Change must push through resistance. Again, that's certainly
often true (and consultants must often deal with resistance). But
that's not the way all change happens. Some people like
change, and others are agnostic (the change threatens nothing
they particularly care about). My impression is that a lot of the
elements of XP were more motivated by a harkening back to an
idyllic time at Tektronix Labs than by stark necessity.
(A preference for Satir may be a product of selection bias. Back when
I was a pure testing consultant, I - like an awful lot of consultants
- got called almost exclusively into companies with problems. There,
the Satir model is
so often appropriate that it must be easy to see dysfunctional
family life everywhere. Now that I'm consulting in Agile, I more
often go to companies that are doing perfectly OK and want to do
better. That promotes a sunnier view of life.)
But that's not what I mainly wanted to write about. In the
communication stances model, the ignoring of Other leads to Blaming
behavior. If I model my own behavior that way, I'd say Blaming is
not often the result. What I do more is Unstoppable Framing
and Advice-Giving. It's figuring out what the problem and its
context are, plus throwing out all kinds of potential solutions.
That's different than Satir's Super-reasonable behavior, which is
"cool,
aloof, reasonable, and intellectual".
I'm not cool or aloof; I'm usually passionate and
determinedly optimistic - "hey, how about this. It would
turn the problem on its head and make it a neat opportunity."
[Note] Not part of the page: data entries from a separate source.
Lemma demo_task_ok (s : @pfcp_l4_stack uint_generator itti_clock Z) :
  0 <= timer_id (ic_mw (timers_of s)) < 100 -> task_ok2 demo_task s.
Proof.
  intros H. split.
  - split; [done|]. simpl. lia.
  - intros sec us id t. simpl. unfold ic_setup, timer_setup. simpl.
    intros [= <- <-]. simpl. rewrite wrapu_id by (unfold fits; lia). lia.
Qed.

Definition demo_exec (op : pfcp_op) (s : @pfcp_l4_stack uint_generator itti_clock Z) :=
  match pfcp_exec op s with Some (Val s) => s | _ => s end.

(** A heartbeat request is received and never answered. *)
Definition demo_received := demo_exec (OpReceive demo_request demo_task) demo_stack.
Definition demo_expired := demo_exec (OpTimeOut 1 demo_task) demo_received.
(** A heartbeat request is sent. *)
Definition demo_op_request : @pfcp_op uint_generator itti_clock Z :=
  OpRequest 9 None (pfcp_msg_of PFCP_HEARTBEAT_REQUEST []) demo_task 77.
Definition demo_sent := demo_exec demo_op_request demo_stack.

Lemma demo_inv : stack_inv demo_stack.
Proof. by apply new_inv. Qed.
(* ===== verification/GtpIdentity.v ===== *)
(** * GTPv2-C elements that identify the subscriber and the network

    IMSI, MEI, MSISDN (packed BCD digits, [src/gtpv2c/3gpp_29.274.hpp]) and
    the access point name.  The sixteen nibbles of a digit union cover its
    eight octets, so that copying them one by one copies [b]. *)
From S2P Require Import Prelude Stream GtpTlv GtpScalar.
From Stdlib Require Import ZArith Lia.
From stdpp Require Import base numbers tactics list.
Open Scope Z_scope.

Definition GTP_IE_IMSI : Z := 1.
Definition GTP_IE_ACCESS_POINT_NAME : Z := 71.
Definition GTP_IE_MOBILE_EQUIPMENT_IDENTITY : Z := 75.
Definition GTP_IE_MSISDN : Z := 76.
Definition IMSI_BCD8_SIZE : nat := 8.

(** ** Packed digits *)

(** [os.write(b, n)] and [is.read(b, n)] on an array of eight octets. *)
Definition bcd_write {E} (b : list Z) (n : Z) : result E (list Z) :=
  if n <=? 8 then Val (take (Z.to_nat n) b) else UB.
Definition bcd_read {E} (b : list Z) (n : Z) (ins : istream) : result E (list Z * istream) :=
  if n <=? 8 then
    let '(d, ins) := read (take (Z.to_nat n) b) ins in Val (d ++ drop (Z.to_nat n) b, ins)
  else UB.

(** [2 * n], less one when the last high nibble is a filler; [b[-1]] is read
    for [n = 0]. *)
Definition bcd_num_digits {E} (b : list Z) (n : Z) : result E Z :=
  if n =? 0 then UB
  else Val (if Z.land (nth (Z.to_nat (n - 1)) b 0) 240 =? 240 then n * 2 - 1 else n * 2).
That's helpful behavior except when it becomes
more about me and less about the Other I'm supposedly helping, when
it becomes a way to shift the issue away from what the other person
needs to what I'm good at doing: problem-solving, idea generation,
and talking. I'm using the Context as a way of making my Self
comfortable. The solution (there I go again) is to make sure to let
the Other guide the conversation.
I bet Dawn (who's witnessed more of this from me than anyone else has) would
describe it as stereotypically male behavior. It probably is
statistically more common among males. But I'd be willing to bet
it's an occupational hazard for consultants.
So, by Box's
criterion that all models are wrong, but some are useful, Satir's
model is useful. I don't use it much, though.